Meghan and Harry: Will the real couple please stand up?

Reuters Meghan and HarryReuters

Amid the ongoing row between Britain's tabloid newspapers and the Duke and Duchess of Sussex, the BBC's royal correspondent asks: what do the latest developments say about the couple, and their fight to protect their privacy?

Lawyers for the Duchess of Sussex have painted a picture of a woman sorely wronged, as part of a privacy case she is bringing against the publisher of the Mail on Sunday.

Meghan brought the legal action after a handwritten letter she sent to her father, Thomas Markle, was published in the newspaper.

In the court papers filed on her behalf - in which Prince Harry has a walk-on part - the couple respond to Associated Newspapers' defence of The Mail on Sunday's publication of the letter.

Associated Newspapers suggested previously that Meghan had effectively given up her right to privacy by authorising her friends to talk to People magazine, and that when one of them mentioned the letter, that gave the Mail on Sunday the right to publish it.
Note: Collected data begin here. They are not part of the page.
(* ===== verification/DtcTables.v ===== *)
(** * DtcTables: [src/algorithms/diagnostics/dtc_tables.cpp]

    The trouble-code tables, entry for entry in the source's order: the 14-bit code
    and its text. A table is the concatenation of parts of at most 140 lines. *)
From S2P Require Import Prelude.
#[local] Open Scope string_scope.
#[local] Open Scope Z_scope.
But Meghan says straight out that she didn't authorise her friends to speak to the magazine and would never have wanted news about the letter to be released.

And she points to the lack of any evidence that she authorised her friends to speak.

The text messages she and Harry sent her father Thomas in the days leading up to their wedding in May 2018 make clear the level of concern the couple had for a man who was clearly out of his depth as Fleet Street's finest circled.

The UK tabloid media, particularly Associated Newspapers, are accused by Meghan of harassing, humiliating and manipulating a vulnerable Thomas Markle, causing "substantial damage" to the relationship between him and Meghan.

And at no point was Meghan approached for comment prior to publication, she says.

PA Media Harry and Meghan on their wedding dayPA Media
The Duchess of Sussex has revealed text messages she and Prince Harry sent to her father before their wedding

Whatever the legal rights and wrongs, it is hard at this point not to have sympathy with Meghan and Harry.

He, who sees his mother's tortured relationship with the media being played out again. She, who sees her relationship with her father being shredded to sell papers. All on the eve of their wedding.

But on the same day as these court papers were published came the announcement from the couple that they will no longer deal with Britain's bestselling newspapers. - even to the extent of refusing to confirm or deny their stories.

"No corroboration," they say, with the Sun, the Mirror, the Express and the Mail, "and zero engagement".

This isn't, they say, about avoiding criticism. The media have every right to report and to comment. But it can't, they say, be based on a lie. Which lie, or lies, they do not specify.

The couple made clear when they declared independence from the Royal Family in January that they wanted nothing more to do with the obligations of the "Royal rota" - the way that the Royal Family and the media organise coverage.

That was part of the deal - no more public money, no more royal duties, and in exchange the couple would no longer have to tell the press and cameras what they were up to.

There has still been no official confirmation that the couple are living in Los Angeles. On-the-record information about the couple from their spokespeople has been thin on the ground for months.

Getty Images Harry and MeghanGetty Images
Meghan and Harry made their last public appearance as working members of the Royal Family in March

So how much changes for the papers affected?

Asked what difference the new policy would make to coverage, a senior source at one of Britain's most popular papers said, curtly, "zero".

The couple say they are not trying to avoid criticism. But by picking and choosing those outlets that they will talk to they inevitably open themselves up to that charge.

Will outlets now think twice about what they write or say, for fear that they will be next to be cut off? Is that what the couple want?

That's why the Society of Editors condemned the move as "censorship".

So will the real Duke and Duchess of Sussex please stand up?

There is the couple who provoke such sympathy in the court papers published today.

And there's the couple who think now is the right time to exercise their quarrels with the bestselling papers of the nation that they have departed from.